Nous en conviendrons, le défi réel porte donc d’abord sur leur capacité à
transformer une approche avant tout basée sur des produits vendus à une
clientèle en une expertise capable de composer les meilleures solutions
individualisées qui permettront de s’assurer la fidélité de chaque client.
Nous sommes confiants que la plupart des banques en France sauront
relever ce défi. Le risque majeur en France, est que pour certaines banques,
ce bouleversement est de nature à remettre en cause la garantie dont elles
bénéficient encore actuellement dans un système où il suffit de vendre un
prêt à taux bonifié pour garder un client. Sauront-elles renoncer aux
bénéfices à court terme de cette rente ? L’avenir le dira. Ce qui en tout état
de cause nous semble certain, c’est que pour celles d’entre elles qui
refuseront – ou plutôt qui échoueront à s’adapter à – ce nouveau paradigme,
les temps sont comptés. Combien de Google, Apple, Facebook ou autres
Orange, ont déjà affiché leur appétit pour développer des services financiers
connexes à leurs métiers originels.
La banque de demain est donc à construire. Les raisons de la crise ont été
comprises et les leçons ont été apprises. Les mécanismes de protection et de
résolution ont été mis en place. Ces contraintes nouvelles mais nécessaires
sont autant de difficultés supplémentaires pour les banques et les banquiers.

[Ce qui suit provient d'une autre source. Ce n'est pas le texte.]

(** Ensure the tunnel of an active rule; the result is the live configuration's remote
    port, 0 when there is none. *)
Definition ensure_tunnel (p : TransitionPayload) (rule : PortForwardRule) (dialPort : N) : Agent N :=
  let! tnl := call (TunnelGet (rule_tunnel_id (tp_AppName p) rule)) in
  let add := (let! r := call (TunnelAdd (tunnel_config p rule dialPort)) in
              ret match r with inl added => tc_RemotePort added | inr _ => 0%N end) in
  match tnl with
  | Some t =>
      if (tc_LocalPort t =? dialPort)%N then ret (tc_RemotePort t)
      else best_effort (TunnelRemove t);; add
  | None => add
  end.

(** The rule as it is written back upstream. *)
Definition synced_rule (rule : PortForwardRule) (remote : N) (dialPort : option N) : PortForwardRule :=
  with_rule_ports
    (if negb (remote =? 0)%N then remote else pr_RemotePort rule)
    (match dialPort with
     | Some port => if String.eqb (pr_LocalIP rule) "" then port else pr_HostPort rule
     | None => pr_HostPort rule
     end) rule.

Definition sync_rule (p : TransitionPayload) (running tunnelsAvailable : bool) (rule : PortForwardRule)
    : Agent PortForwardRule :=
  let! dialPort := (if String.eqb (pr_LocalIP rule) "" then resolveTunnelHostPort p rule
                    else ret (Some (pr_Port rule))) in
  let! remote := (if pr_Active rule then
      match dialPort with
      | Some port => if tunnelsAvailable && running then ensure_tunnel p rule port else ret 0%N
      | None => ret 0%N
      end
    else
      when tunnelsAvailable (best_effort (TunnelRemove (tunnel_config p rule (pr_Port rule))));;
      ret 0%N) in
  ret (synced_rule rule remote dialPort).

Definition syncPortState (p : TransitionPayload) (l : loc) : Agent unit :=
  if bool_decide (tp_Stage p = DEV) then ret tt
  else
    let! tunnelsAvailable := (call TunnelCapable : Agent bool) in
    let! running := with_state_lock l (λ a,
      bool_decide (app_RequestedState a = RUNNING) || bool_decide (app_CurrentState a = RUNNING)) in
    let! portRules := lift (InterfaceToPortForwardRule (tp_Ports p)) in
    match portRules with
    | [] => ret tt
    | _ =>
        let! newPorts := map_m portRules (sync_rule p running tunnelsAvailable) in
        best_effort (TunnelSaveRemotePorts (with_Ports (PortForwardRuleToInterface newPorts) p));;
        refreshRemotePortEnvFiles (tp_Stage p) (tp_AppName p) newPorts;;
        when tunnelsAvailable (ignore UpdateTunnelState)
    end.

Definition refresh_credential (p : TransitionPayload) : Agent unit :=
  let! key := gets appCredKey in
  refreshAppCredentialEnvFiles key p.

(** ** Verification *)

(** A requested update whose version is not yet the present one. *)
Definition pending_update (p : TransitionPayload) : bool :=
  tp_RequestUpdate p && negb (String.eqb (tp_NewestVersion p) (tp_PresentVersion p))
  && negb (bool_decide (tp_RequestedState p = UNINSTALLED)).

Definition VerifyState (l : loc) : Agent unit :=
  let! a := read_app l in
  let! requested := GetRequestedState (app_AppKey a) (app_Stage a) in
  let! (curAppState, requestedState) := with_state_lock l (λ a, (app_CurrentState a, app_RequestedState a)) in
  if bool_decide (curAppState = FAILED) then ret tt
  else
    (if negb (bool_decide (curAppState = requestedState)) || pending_update requested
     then call (GoRequestAppState requested)
     else refresh_credential requested;; syncPortState requested l);;
    when (bool_decide (curAppState = BUILT) && bool_decide (requestedState = BUILT)) (Notify l PRESENT).

(** ** Requests *)

Definition missing_app (appKey : N) (stage : Stage) : error :=
  Plain ("app (" +:+ itoa appKey +:+ ", " +:+ stage_string stage +:+ ") does not exist in the local app store").

Definition adopt_payload (p : TransitionPayload) (a : App) : App :=
  let current := app_CurrentState a in
  let a := if (bool_decide (current = BUILT) || bool_decide (current = PUBLISHED)
               || (bool_decide (current = PRESENT) && bool_decide (app_RequestedState a = BUILT)))
              && negb (bool_decide (tp_CurrentState p = empty_state))
           then app_set_CurrentState (tp_CurrentState p) a else a in
  if String.eqb (tp_PresentVersion p) "" then a else app_set_Version (tp_PresentVersion p) a.

(** The row is written with the state the app had before the payload's was adopted. *)
Definition UpdateCurrentAppState (p : TransitionPayload) : Agent unit :=
  let! found := GetApp (tp_AppKey p) (tp_Stage p) in
  match found with
  | None => throw (missing_app (tp_AppKey p) (tp_Stage p))
  | Some l =>
      let! curAppState := with_state_lock l app_CurrentState in
      update_app l (adopt_payload p);;
      UpdateLocalAppState l curAppState
  end.

Definition CreateOrUpdateApp (p : TransitionPayload) : Agent unit :=
  let! found := GetApp (tp_AppKey p) (tp_Stage p) in
  let p := with_RequestedState (TransientToActualState (tp_RequestedState p)) p in
  let! l := (match found with Some l => ret l | None => AddApp p end) in
  let! skip := with_state_lock l (λ a,
    bool_decide (app_CurrentState a = BUILT) && negb (bool_decide (app_RequestedState a = BUILT))
    && negb (wants_teardown (tp_RequestedState p))) in
  if skip then ret tt
  else
    update_app l (app_set_RequestedState (tp_RequestedState p));;
    UpdateLocalRequestedState p.

(** A stop press cancels a running file transfer of the dev app. *)
Definition cancels_transfer (curAppState requestedAppState : AppState) (p : TransitionPayload) : bool :=
  (bool_decide (curAppState = UNINSTALLED) || bool_decide (curAppState = REMOVED)
   || bool_decide (curAppState = PRESENT) || bool_decide (curAppState = FAILED))
  && (bool_decide (requestedAppState = PRESENT) || bool_decide (requestedAppState = BUILT))
  && bool_decide (tp_Stage p = DEV).

(** The account whose registry permissions are used. *)
Definition token_account (p : TransitionPayload) : N :=
  if bool_decide (tp_Stage p = PROD) && negb (tp_DeviceOwnerAccountKey p =? 0)%N
  then tp_DeviceOwnerAccountKey p else tp_RequestorAccountKey p.

(** [err := m; if err != nil { app.UnlockTransition(); return err }]. *)
Definition or_unlock {A} (l : loc) (m : Agent A) : Agent A :=
  let! r := try_ m in
  match r with
  | inl a => ret a
  | inr e => UnlockTransition l;; throw e
  end.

La tentation de desserrer l’étreinte est grande mais au fond tout le monde
sait que des changements profonds déjà engagés doivent se poursuivre et
sont désormais urgents. Construire la banque de demain est de la
responsabilité des dirigeants de banque et de leurs équipes. Il est à présent
urgent de passer du discours à la réalité. La banque est un secteur trop
important dans l’économie toute entière et au-delà pour ne pas s’engager
résolument dans une grande transformation. Cela fait exactement 10 ans
que les premiers signaux de la crise se sont manifestés ! Depuis, beaucoup a
été fait en dehors et à l’intérieur des banques, mais beaucoup de problèmes
structurels ne sont toujours pas résolus. Des montants considérables de
créances douteuses dont une partie ne sera probablement jamais
remboursée, de grands établissements fragilisés et insuffisamment
capitalisés, une courbe de taux d’intérêt défavorable et une rentabilité qui
continue de baisser autant de questions qui attendent des réponses. Des
coûts bien trop élevés qu’il va falloir réduire vraiment et significativement.
Et enfin des clients insatisfaits, avec une confiance limitée et des
institutions qui attendent des banques qu’elles prennent leurs
responsabilités et leur avenir en main. Cet avenir, beaucoup d’analyses, de
débats, de temps passé ont permis de le définir et de le préparer. À présent il
est grand temps de le mettre en œuvre, et c’est urgent.